To date, most drug research has focused on the sticky amyloid beta plaques and neurofibrillary tangles found in the brains of Alzheimer's patients and now considered the hallmark of AD.


But Dale Bredesen of the University of California, Los Angeles, a well-known researcher in neurodegeneration, decided to peer a little closer—down to the molecular level of the cells.


What he discovered is nothing short of revelatory. He uncovered that a specific protein in the brain essentially has an 'on-off' switch, which either sends a signal to nourish neurons and their connections or sends them a suicide capsule, in the form of special death-inducing messages.


He also discovered that the suicide pill doesn't inevitably progress to total cell death. It's simply the body's conservation of resources, when the brain gets overloaded and needs to trim back inessential neuronal connections.


In fact, as we've detailed in our Brain Health special this month (page 28), Bredesen discovered many factors—like certain pharmaceutical drugs and medical conditions—that flip the suicide switch, and many others—like vitamin D—that turn back the 'on switch' in those patients with anything other than the most advanced dementia.


Surprisingly, according to Dr Joseph Mercola, one of the biggest suicide capsules of all, as far as your brain is concerned, is vegetable oil (page 44).


Mercola and his fellow author Dr James DiNicolantonio stress that these vegetable oils are not 'vegetable' at all, but in fact derive from grains, beans and seeds, like soybeans, or sunflower or safflower seeds.

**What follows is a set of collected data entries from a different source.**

(** * libportal: screencast and remote-desktop sessions

    A shallow embedding of [libportal/remote.c]: the establishment of a
    session (CreateSession, SelectDevices, SelectSources), the Start round
    trip, Close, the retrieval of the PipeWire descriptor and the nine
    input-injection calls.

    GLib and GDBus are collaborators of the file.  They are modelled by
    the small part of their behaviour the file relies on: a registry of
    signal subscriptions, a cancellable with its connected handlers, a
    source of random integers, the descriptor table of the process, and
    a chronological trace of everything the file asks them to do. *)

From Stdlib Require Import ZArith String List Bool Lia FinFun DecimalString DecimalZ DecimalPos.
Import ListNotations.
Local Open Scope string_scope.
Local Open Scope list_scope.
Local Open Scope Z_scope.

(** ** GVariant values *)

(** A [double] is only ever passed through to the bus; it is kept as its
    64-bit pattern. *)
Definition double := Z.

Unset Elimination Schemes.
Inductive GVariant : Type :=
| GV_boolean (b : bool)
| GV_int32 (i : Z)
| GV_uint32 (u : Z)
| GV_double (d : double)
| GV_string (s : string)
| GV_object_path (o : string)
| GV_handle (h : Z)
| GV_array (element_type : string) (items : list GVariant)
| GV_tuple (items : list GVariant)
| GV_vardict (entries : list (string * GVariant)).
Set Elimination Schemes.

(** The [a{sv}] dictionaries: entries in order, duplicates possible. *)
Definition vardict := list (string * GVariant).

Fixpoint g_variant_get_type_string (v : GVariant) : string :=
  match v with
  | GV_boolean _ => "b"
  | GV_int32 _ => "i"
  | GV_uint32 _ => "u"
  | GV_double _ => "d"
  | GV_string _ => "s"
  | GV_object_path _ => "o"
  | GV_handle _ => "h"
  | GV_array elt _ => String.append "a" elt
  | GV_tuple items =>
      String.append "("
        (String.append (String.concat "" (map g_variant_get_type_string items)) ")")
  | GV_vardict _ => "a{sv}"
  end.

(** [g_variant_lookup_value]: the first entry with the key decides; a value
    of another type than the expected one gives NULL. *)
Fixpoint g_variant_lookup_value (dict : vardict) (key expected_type : string)
  : option GVariant :=
  match dict with
  | [] => None
  | (k, v) :: rest =>
      if String.eqb k key
      then if String.eqb (g_variant_get_type_string v) expected_type
           then Some v else None
      else g_variant_lookup_value rest key expected_type
  end.

Definition g_strconcat (parts : list string) : string := String.concat "" parts.

(** [g_strdup_printf ("portal%d", n)] *)
Definition portal_token (n : Z) : string :=
  String.append "portal" (NilZero.string_of_int (Z.to_int n)).

Definition G_MAXINT : Z := 2147483647.

(** ** The objects of the library *)

(** Modelled from the spec: the enumerations and the session struct are
    declared in headers that are not among the sources.  The file names
    the two session types and the states Active and Closed; the third
    state is the spec's Init, "just created".  Of the session the file
    reads the portal, the identifier, the type, the state and the device
    mask, and has the streams set. *)
Inductive XdpSessionType := XDP_SESSION_SCREENCAST | XDP_SESSION_REMOTE_DESKTOP.

Inductive XdpSessionState := XDP_SESSION_INITIAL | XDP_SESSION_ACTIVE | XDP_SESSION_CLOSED.

Definition XdpSessionType_eqb (a b : XdpSessionType) : bool :=
  match a, b with
  | XDP_SESSION_SCREENCAST, XDP_SESSION_SCREENCAST => true
  | XDP_SESSION_REMOTE_DESKTOP, XDP_SESSION_REMOTE_DESKTOP => true
  | _, _ => false
  end.

Definition XdpSessionState_eqb (a b : XdpSessionState) : bool :=
  match a, b with
  | XDP_SESSION_INITIAL, XDP_SESSION_INITIAL => true
  | XDP_SESSION_ACTIVE, XDP_SESSION_ACTIVE => true
  | XDP_SESSION_CLOSED, XDP_SESSION_CLOSED => true
  | _, _ => false
  end.

(** [XdpPortal]: the bus connection is the environment below; the sender
    name is what the object paths are built from. *)
Record XdpPortal := { sender : string }.

Module XdpSession.
Record t := {
  portal : XdpPortal;
  id : string;
  type : XdpSessionType;
  state : XdpSessionState;
  devices : Z;
  streams : option GVariant
}.
End XdpSession.

(** Modelled from the spec: [_xdp_session_new] lives in session.c, which
    is not among the sources.  The spec has establishment resolve "with a
    new Session (kind K, id as above, state Init)" whose device mask and
    stream list are "unset/empty until the session reaches the active
    lifecycle state". *)
Definition _xdp_session_new (portal : XdpPortal) (id : string) (type : XdpSessionType)
  : XdpSession.t :=
  {| XdpSession.portal := portal;
     XdpSession.id := id;
     XdpSession.type := type;
     XdpSession.state := XDP_SESSION_INITIAL;
     XdpSession.devices := 0;
     XdpSession.streams := None |}.

(** Modelled from the spec: the three setters of session.c are not among
    the sources.  The spec has the Start flow "apply" the granted devices
    and streams to the Session and "set" its lifecycle state; each setter
    writes its field. *)
Definition _xdp_session_set_devices (s : XdpSession.t) (devices : Z) : XdpSession.t :=
  {| XdpSession.portal := XdpSession.portal s;
     XdpSession.id := XdpSession.id s;
     XdpSession.type := XdpSession.type s;
     XdpSession.state := XdpSession.state s;
     XdpSession.devices := devices;
     XdpSession.streams := XdpSession.streams s |}.

Definition _xdp_session_set_streams (s : XdpSession.t) (streams : GVariant) : XdpSession.t :=
  {| XdpSession.portal := XdpSession.portal s;
     XdpSession.id := XdpSession.id s;
     XdpSession.type := XdpSession.type s;
     XdpSession.state := XdpSession.state s;
     XdpSession.devices := XdpSession.devices s;
     XdpSession.streams := Some streams |}.

Definition _xdp_session_set_session_state (s : XdpSession.t) (state : XdpSessionState)
  : XdpSession.t :=
  {| XdpSession.portal := XdpSession.portal s;
     XdpSession.id := XdpSession.id s;
     XdpSession.type := XdpSession.type s;
     XdpSession.state := state;
     XdpSession.devices := XdpSession.devices s;
     XdpSession.streams := XdpSession.streams s |}.

(** ** The environment: bus, cancellable, random numbers, trace *)

(** The signal handlers and cancellation handlers the file registers. *)
Inductive SignalCallback :=
| cb_session_created | cb_devices_selected | cb_sources_selected | cb_session_started.

Inductive CancelledCallback := cb_create_cancelled | cb_start_cancelled.

(** Every subscription of the file is for the member "Response" of the
    request interface, sent by the portal; what differs is the object path
    and the handler. *)
Record Subscription := {
  sub_id : Z;
  sub_object_path : string;
  sub_callback : SignalCallback
}.

Inductive GIOErrorEnum := G_IO_ERROR_FAILED | G_IO_ERROR_CANCELLED.

Inductive TaskResult :=
| task_pointer (session : XdpSession.t)
| task_boolean (b : bool)
| task_error (code : GIOErrorEnum) (message : string).

(** One [g_dbus_connection_call].  The file never passes a reply callback,
    so every call is fire-and-forget; [with_cancellable] records whether a
    non-NULL cancellable was handed over. *)
Record BusCall := {
  bus_name : string;
  object_path : string;
  interface_name : string;
  method_name : string;
  parameters : option GVariant;
  with_cancellable : bool
}.

Inductive Event :=
| ev_subscribe (s : Subscription)
| ev_unsubscribe (id : Z)
| ev_call (c : BusCall)
| ev_call_sync (c : BusCall)
| ev_connect (id : Z) (cb : CancelledCallback)
| ev_disconnect (id : Z)
| ev_return (r : TaskResult)
| ev_critical
| ev_warning
| ev_export
| ev_unexport
| ev_emit (signal : string).

Record GCancellable := {
  cancelled : bool;
  handlers : list (Z * CancelledCallback);
  next_handler : positive
}.

Record Env := {
  subscriptions : list Subscription;
  next_subscription : positive;
  cancellable : option GCancellable;
  random : list Z;
  trace : list Event
}.

Definition log (ev : Event) (e : Env) : Env :=
  {| subscriptions := subscriptions e;
     next_subscription := next_subscription e;
     cancellable := cancellable e;
     random := random e;
     trace := trace e ++ [ev] |}.

(** [g_random_int_range (lo, hi)]: the next number of the source, brought
    into [lo, hi). *)
Definition g_random_int_range (lo hi : Z) (e : Env) : Z * Env :=
  (lo + (hd 0 (random e)) mod (hi - lo),
   {| subscriptions := subscriptions e;
      next_subscription := next_subscription e;
      cancellable := cancellable e;
      random := tl (random e);
      trace := trace e |}).

(** Subscription identifiers are handed out from a counter and are never 0. *)
Definition g_dbus_connection_signal_subscribe
  (path : string) (cb : SignalCallback) (e : Env) : Z * Env :=
  let s := {| sub_id := Z.pos (next_subscription e);
              sub_object_path := path;
              sub_callback := cb |} in
  (sub_id s,
   log (ev_subscribe s)
     {| subscriptions := subscriptions e ++ [s];
        next_subscription := Pos.succ (next_subscription e);
        cancellable := cancellable e;
        random := random e;
        trace := trace e |}).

In order to extract oil from these intractable seeds, manufacturers must apply gargantuan amounts of damaging pressure and heat, then more heat to bleach, deodorize and clarify them before they are bottled. They are damaged further as they sit on store shelves for months, exposed to constant light, usually in clear glass or plastic bottles, before being heated once again for cooking.
All this heat, light and pressure wreaks havoc on these delicate and relatively unstable oils, causing a chemical change, oxidation, that triggers domino-style damage all over the body, but particularly in the brain.


Nevertheless, vegetable oils, with their damaged omega-6 fatty acids, are the staple of all processed foods, most restaurants—and many home kitchens. Mercola and DiNicolantonio report that the use of soybean oil has increased over 1,000 percent in the 1990s alone.


Small wonder that we consume 30 times more omega-6 fats than brain-healthy omega-3s.


The problem with this imbalance is that omega-6 causes inflammation, while omega-3 extinguishes it. With the entire house on fire, filled to the brim with damaged vegetable oils, we would need truckloads of fish oils to quench the fires we're brewing inside ourselves.


The other piece of this puzzle is that dementia and AD also result from a 'starving brain,' which has a reduced uptake of glucose due to impaired insulin sensitivity. Small wonder that AD has been called 'type 3 diabetes.'


The good news is that both Mercola and Bredesen have discovered ways to recondition a brain on suicide alert. In our special report, WDDTY details Bredesen's protocol—one of the first comprehensive programs proven to reverse early Alzheimer's in 100 patients studied by 16 researchers from clinics across the US and Australia, both on cognitive tests and also brain imaging. Bredesen claims to have reversed AD in at least 1,000 patients. Only those in advanced stages see no improvement.


Dr Mercola's program mimics that to some extent, but focuses on the need to avoid vegetable oils at all costs and to ingest omega-3 fatty acids in far larger amounts than we've been accustomed to.


The bottom line, as we're discovering, is that AD isn't inevitable, even if you have a certain high-risk genetic profile. Keeping your marbles into old age has everything to do with what you choose to feed your body—particularly what you choose to feed your head.